THE UNICORN – ISSUE 599

Chasing a wave worth losing your job over.

I’m motioning through mid-week-monotony when I receive a call from Darcy Ward, asking about the chances of me getting a few days off work for a strike mission. 

Darcy is the man behind the video lens, a prolific chronicler of all-things surfing over the last decade and currently the creative/marketing director of Vissla Australia.   

As I’m amidst a busy summer holidays’ lifeguarding season, I answer with an initial, ‘No chance!’
I hang up the phone and then Darcy texts through a photo of the swell chart with a message: “It’s looking like eight-10-foot for two days with pretty much no wind”. My heart drops. I’ll be absolutely devastated if I miss this. Toby Mossop and Darcy are going with or without me and the FOMO will be unbearable. It seems an opportunity worth losing my job over. 

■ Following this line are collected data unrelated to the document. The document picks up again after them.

Lemma preempt_ok c prev ids budget s t ws ks ss victim run' :
  loop_inv c prev ids budget s t ws ks ss → running s ≡ₚ victim :: run' → victim ∉ keys t →
  ∃ s' ws', _preempt_request victim (s_set_running run' s) = Ok (tt, s')
    ∧ loop_inv c prev ids budget s' (t_set_preempted_reqs (preempted_reqs t ++ [victim]) t) ws' ks ss
    ∧ running s' = run' ∧ (∀ x, x ≠ victim → dict_get (requests s') x = dict_get (requests s) x).
Proof.
  intros Hl Hrun Hk. pose proof (loop_nodup _ _ _ _ _ _ _ _ _ Hl) as Hnd.
  assert (Hin : victim ∈ running s) by (rewrite Hrun; left).
  destruct (li_run _ _ _ _ _ _ _ _ _ Hl victim Hin) as (r & Hr & Hok).
  pose proof (so_id _ (li_store _ _ _ _ _ _ _ _ _ Hl) _ _ Hr) as Hid.
  destruct (kc_free (kv_cache_manager s) r (li_kv _ _ _ _ _ _ _ _ _ Hl)) as (k' & Ek & Hk' & Hkeep & Hvac).
  set (log := sc_log_stats (config s)).
  set (s3 := s_set_inflight_prefills (_inflight_prefills s ∖ {[victim]}) (s_set_kv_cache_manager k' (s_set_running run' s))).
  set (s4 := put_req victim (preempted_request log r) s3).
  assert (Hc4 : same_contents s s4) by (apply (put_req_contents s3 victim _ r); [done|apply preempted_content]).
  assert (Hst4 : store_ok s4).
  { apply (put_req_store s3 victim _ r); [|done|].
    - by apply (store_ok_same s), (li_store _ _ _ _ _ _ _ _ _ Hl).
    - rewrite <-Hid. apply content_id, preempted_content. }
  pose proof (order_total _ Hst4) as Hot.
  set (s' := s_set_waiting (prepend_request (req_order s4) victim (waiting s4)) s4).
  assert (Hq : ∀ q l, queued s q l → queued s4 q l) by (intros q l; by apply queued_contents).
  exists s', (QueueSpec.prepend (req_order s4) (policy (config s)) victim ws).
  split.
  { unfold _preempt_request. rewrite (bind_ok _ _ _ _ _ (deref_ok (s_set_running run' s) _ _ Hr)).
    rewrite (rn_status _ _ _ _ Hok). mstep. rewrite (bind_ok _ _ _ _ _ (on_kv_ok (km_free r) (s_set_running run' s) tt k' Ek)).
    rewrite (bind_ok _ _ _ _ _ (encoder_free_idle (s_set_kv_cache_manager k' (s_set_running run' s)) r
      (li_enc _ _ _ _ _ _ _ _ _ Hl) (ft_text _ _ (rn_fits _ _ _ _ Hok)))).
    mstep. mstep. rewrite (bind_ok _ _ _ _ _ (mutate_ok s3 _ _ _ Hr)). done. }
  destruct Hl as [L1 L2 L3 L4 L5 L6 L7 L8 L9 L10 L11 L12 L13 L14 L15 L16 L17 L18 L19 L20 L21 L22 L23 L24 L25 L26].
  assert (Hother : ∀ x, x ≠ victim → dict_get (requests s') x = dict_get (requests s) x).
  { intros x Hx. simpl. rewrite dict_get_set. by rewrite decide_False. }
  split; [|split; [done|done]].
  assert (Hkr : ∀ x, x ≠ victim → kv_keeps (λ y, y = x) (kv_cache_manager s) k').
  { intros x Hx. eapply keeps_weaken; [|exact Hkeep]. intros y ->. congruence. }
  assert (Hrun' : ∀ x, x ∈ run' → x ≠ victim ∧ x ∈ running s).
  { intros x Hx. split; [|rewrite Hrun; by right]. intros ->. apply NoDup_app in Hnd as [Hnd _].
    rewrite Hrun in Hnd. by apply NoDup_cons in Hnd as [? _]. }
  split; try done.
  - by apply (store_ok_same s4).
  - apply (Hq (waiting s) ws) in L6. by apply (prepend_repr (req_order s4) (policy (config s4))).
  - by apply (Hq _ _ L7).
  - by apply (Hq _ _ L8).
  - etrans; [apply (put_req_keys s3 victim (preempted_request log r) r Hr)|done].
  - simpl. rewrite prepend_perm. rewrite <-L10, Hrun. simpl. symmetry. apply Permutation_middle.
  - intros x Hx. destruct (Hrun' x Hx) as [Hne Hxs]. destruct (L11 x Hxs) as (rx & Hrx & Hokx).
    pose proof (so_id _ L3 _ _ Hrx) as Hidx. exists rx. rewrite Hother by done. split; [done|].
    eapply run_ok_frame; [done| |done|done]. rewrite Hidx. by apply Hkr.
  - intros x Hx. rewrite prepend_perm in Hx. simpl in Hx. apply elem_of_cons in Hx as [->|Hx].
    + exists (preempted_request log r). split; [simpl; rewrite dict_get_set; by rewrite decide_True|].
      pose proof (fits_content c _ _ (eq_sym (preempted_content log r)) (rn_fits _ _ _ _ Hok)) as Hf.
      split.
      * unfold preempted_request. destruct log; simpl; right; left.
      * unfold preempted_request. by destruct log.
      * intros _. split; [done|]. split; [by destruct log; apply (rn_placeholders _ _ _ _ Hok)|]. left. split; [by destruct log|].
        by rewrite (content_id _ _ (preempted_content log r)).
      * intros _. right. rewrite (content_id _ _ (preempted_content log r)), Hid. apply elem_of_app. right. left.
    + destruct (L12 x Hx) as (rx & Hrx & Hokx).
      pose proof (so_id _ L3 _ _ Hrx) as Hidx.
      assert (x ≠ victim) as Hne.
      { intros ->. apply NoDup_app in Hnd as (_ & Hd & _). by apply (Hd victim). }
      exists rx. rewrite Hother by done. split; [done|]. eapply wait_ok_frame; [done| |].
      * rewrite Hidx. by apply Hkr.
      * intros [?|?]; [by left|]. right. apply elem_of_app. by left.
  - intros x Hx. destruct (L15 x Hx) as [Hxr Hb]. split; [|done]. simpl. rewrite Hrun in Hxr.
    apply elem_of_cons in Hxr as [->|]; [done|done].
  - etrans; [|done]. unfold zlen. simpl. rewrite Hrun. simpl. lia.
  - intros x. rewrite prepend_perm. simpl. intros [Hx|Hx]%elem_of_app; [right; by apply L22|].
    apply list_elem_of_singleton in Hx as ->. left.
  - intros x. rewrite <-(L23 x). symmetry. apply Hc4.
  - intros x Hx. assert (x ≠ request_id r) as Hne.
    { rewrite Hid. intros ->. apply Hx. rewrite <-L10. apply elem_of_app. by left. }
    apply (Hkeep x Hne). by apply L24.
Qed.

(** ** Victims *)

Lemma dict_get_del_ne {V} (d : list (string * V)) (x y : string) : y ≠ x → dict_get (dict_del d x) y = dict_get d y.
Proof. intros Hne. induction d as [|[z v] d IH]; simpl; [done|]. repeat (case_decide; simpl); congruence || done. Qed.
Lemma dict_del_keys {V} (d : list (string * V)) rid : NoDup d.*1 →
  ∀ x, x ∈ (dict_del d rid).*1 ↔ x ∈ d.*1 ∧ x ≠ rid.
Proof.
  intros Hnd x. rewrite <-!dict_get_is_Some, dict_get_del by done. case_decide; naive_solver.
Qed.

Lemma undone_inv c prev ids budget s t ws ks ss rid rest n :
  loop_inv c prev ids budget s t ws ks ss → scheduled_new_reqs t = [] → scheduled_resumed_reqs t = [] →
  scheduled_running_reqs t ≡ₚ rid :: rest → dict_get (num_scheduled_tokens t) rid = Some n →
  loop_inv c prev ids budget s (undone rid rest n 0 t) ws ks ss.
Proof.
  intros [L1 L2 L3 L4 L5 L6 L7 L8 L9 L10 L11 L12 L13 L14 L15 L16 L17 L18 L19 L20 L21 L22 L23 L24 L25 L26] Hn Hr Hrest Hd.
  pose proof (dict_del_keys (num_scheduled_tokens t) rid L13) as Hkeys.
  destruct (dict_get_split _ _ _ Hd) as (d1 & d2 & Ed & Edel).
  assert (Hpos : 0 < n) by (apply (L16 rid); by apply dict_get_in).
  split; simpl; rewrite ?Hn, ?Hr in *; try done.
  - intros x Hx. destruct (L11 x Hx) as (r & Hst & Hok). exists r. split; [done|].
    pose proof (so_id _ L3 _ _ Hst) as Hid. destruct (decide (x = rid)) as [->|Hne].
    + destruct Hok as [H1 H2 H3 Hph H4 H5 H6 H7]. rewrite Hid in *.
      assert (due (undone rid rest n 0 t) rid = 0) as Hdue.
      { unfold due, undone. simpl. by rewrite dict_get_del, decide_True. }
      assert (due t rid = n) as Hdue' by (unfold due; by rewrite Hd).
      split; rewrite ?Hid, ?Hdue; try done; [|lia|by eapply kc_fewer; [done|lia]].
      unfold drafts at 1. pose proof (zlen_nonneg (default [] (dict_get (scheduled_spec_decode_tokens (undone rid rest n 0 t)) rid))). lia.
    + rewrite <-Hid in Hne. eapply run_ok_frame; [done|by intros y _|by apply dict_get_del_ne..].
  - unfold keys. simpl. rewrite Edel. rewrite fmap_app. unfold keys in L13. rewrite Ed, fmap_app in L13. csimpl in *.
    apply NoDup_app in L13 as (? & ? & [? ?]%NoDup_cons). apply NoDup_app. set_solver.
  - unfold keys. simpl. rewrite Edel. unfold keys in L14. rewrite Ed in L14. rewrite fmap_app in *. csimpl in *. rewrite Hrest in L14.
    rewrite <-Permutation_middle in L14. by apply Permutation_cons_inv in L14.
  - intros x [Hx Hne]%Hkeys. destruct (L15 x Hx) as [? ?]. split; [done|]. by rewrite dict_get_del_ne.
  - intros x m Hx. apply (L16 x). rewrite Ed. rewrite Edel in Hx. set_solver.
  - rewrite Edel, <-L17, Ed, !fmap_app, !zsum_app. csimpl. simpl. lia.
  - lia.
  - by rewrite L21.
  - intros x. destruct (decide (x = rid)) as [->|Hne].
    + assert (due (undone rid rest n 0 t) rid = 0) as -> by (unfold due, undone; simpl; by rewrite dict_get_del, decide_True).
      unfold drafts. simpl. by rewrite dict_get_del, decide_True.
    + unfold drafts, due, undone. simpl. rewrite !dict_get_del_ne by done. apply L25.
  - by apply dict_del_nodup.
Qed.

Lemma list_remove_split (l : list string) v :
  v ∈ l → ∃ l1 l2, l = l1 ++ v :: l2 ∧ list_remove l v = Some (l1 ++ l2).
Proof.
  induction l as [|x l IH]; [by intros ?%not_elem_of_nil|]. intros Hv. simpl.
  destruct (decide (x = v)) as [->|Hne]; [by exists [], l|].
  apply elem_of_cons in Hv as [->|Hv]; [done|]. destruct (IH Hv) as (l1 & l2 & -> & ->). by exists (x :: l1), l2.
Qed.
(* ===== verification/NgramProposer.v ===== *)
(** * The n-gram proposer

    [v1/spec_decode/ngram_proposer.py]: drafts for speculative decoding are the tokens
    that followed the longest recent n-gram at an earlier place of the request. The
    search is the failure function of Knuth, Morris and Pratt on the reversed tokens,
    stored for the first [max_ngram] prefixes only. It is compiled without bounds
    checks: an access out of range is an error value here, and does not happen. *)

From Stdlib Require Import ZArith Lia.
From S2P Require Import Prelude.
Local Open Scope Z_scope.

(** ** The search *)

(** Accesses to arrays. *)
Definition array_get {A} (l : list A) (i : nat) : result A := match l !! i with Some x => Ok x | None => Err IndexError end.
Definition array_set {A} (l : list A) (i : nat) (x : A) : result (list A) :=
  if decide (i < length l)%nat then Ok (<[i := x]> l) else Err IndexError.

Record NgramState := mkNgramState {
  lps : list nat;
  longest_ngram : nat;
  position : nat;
  prev_lps : nat;
  ng_i : nat
}.

(** One iteration of the [while] loop. *)
Definition match_token (tokens : list Z) (max_ngram : nat) (st : NgramState) : result NgramState :=
  let i := ng_i st in
  a ← array_get tokens (prev_lps st);
  b ← array_get tokens i;
  if decide (a = b) then
    let prev := S (prev_lps st) in
    let longer := bool_decide (longest_ngram st ≤ prev)%nat in
    lps' ← (if decide (i < max_ngram)%nat then array_set (lps st) i prev else Ok (lps st));
    prev' ← (if decide (prev = max_ngram) then array_get lps' (max_ngram - 1) else Ok prev);
    Ok (mkNgramState lps' (if longer then prev else longest_ngram st) (if longer then i else position st) prev' (S i))
  else if decide (prev_lps st ≠ 0%nat) then
    prev' ← array_get (lps st) (prev_lps st - 1);
    Ok (mkNgramState (lps st) (longest_ngram st) (position st) prev' i)
  else Ok (mkNgramState (lps st) (longest_ngram st) (position st) (prev_lps st) (S i)).

Fixpoint match_loop (fuel : nat) (tokens : list Z) (max_ngram : nat) (st : NgramState) : result (option NgramState) :=
  if decide (ng_i st < length tokens)%nat then
    match fuel with
    | O => Ok None
    | S fuel => st ← match_token tokens max_ngram st; match_loop fuel tokens max_ngram st
    end
  else Ok (Some st).

Definition _find_longest_matched_ngram_and_propose_tokens (fuel : nat) (origin_tokens : list Z) (min_ngram max_ngram : nat)
    (max_model_len k : Z) : result (option (list Z)) :=
  let total_token := zlen origin_tokens in
  if decide (total_token < Z.of_nat min_ngram) then Ok (Some [])
  else
    let k := Z.min k (max_model_len - total_token) in
    if decide (k ≤ 0) then Ok (Some [])
    else
      st ← match_loop fuel (reverse origin_tokens) max_ngram (mkNgramState (replicate max_ngram 0%nat) 0 0 0 1);
      match st with
      | None => Ok None
      | Some st =>
          if decide (longest_ngram st < min_ngram)%nat then Ok (Some [])
          else
            let start_position := total_token - 1 - Z.of_nat (position st) + Z.of_nat (longest_ngram st) in
            let k := Z.min k (total_token - start_position) in
            Ok (Some (py_slice origin_tokens start_position (start_position + k)))
      end.
Arguments _find_longest_matched_ngram_and_propose_tokens : simpl never.

(** ** The proposer *)

(** The two buffers are allocated once and reused for every batch. *)
Record NgramProposer := mkNgramProposer {
  min_n : nat;
  max_n : nat;
  ng_k : Z;
  ng_max_model_len : Z;
  valid_ngram_draft : list (list Z);
  valid_ngram_num_drafts : list nat
}.
Definition set_drafts (d : list (list Z)) (n : list nat) (p : NgramProposer) : NgramProposer :=
  mkNgramProposer (min_n p) (max_n p) (ng_k p) (ng_max_model_len p) d n.

Definition new_ngram_proposer (mn mx : nat) (k len : Z) (max_num_seqs : nat) : NgramProposer :=
  mkNgramProposer mn mx k len (replicate max_num_seqs (replicate (Z.to_nat k) 0)) (replicate max_num_seqs 0%nat).

(** Twice the number of tokens is enough for the search. *)
Definition ngram_fuel (tokens : list Z) : nat := 2 * length tokens.
Arguments ngram_fuel : simpl never.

I nervously call the boss and plead my case. “Leave it with me”, he answers. A few nail-biting hours later, he calls me back and lets me know he’s updated my roster. Four days off! We’re on. I let the boys know I’m in and the flights are booked. 

Perched roadside atop my board bag in the darkness before dawn, I eagerly wait for the boys (Darcy Ward & Toby Mossop) to pick me up. This wave is the Unicorn we’ve had on our radar for the last eight years. There is no chance I’m going to miss this flight. 

Louie Hynd locked in.

An hour goes by watching dishevelled humans stagger out of taxis after a night on the town. I anxiously make a call to Darcy assuming he’s slept through his alarm. No answer, then a text pings back, “Mate we leave 2:30PM, not 2:30AM”. 

‘’Shit!” At least this is the earliest I’ve ever been packed and ready for a trip. I …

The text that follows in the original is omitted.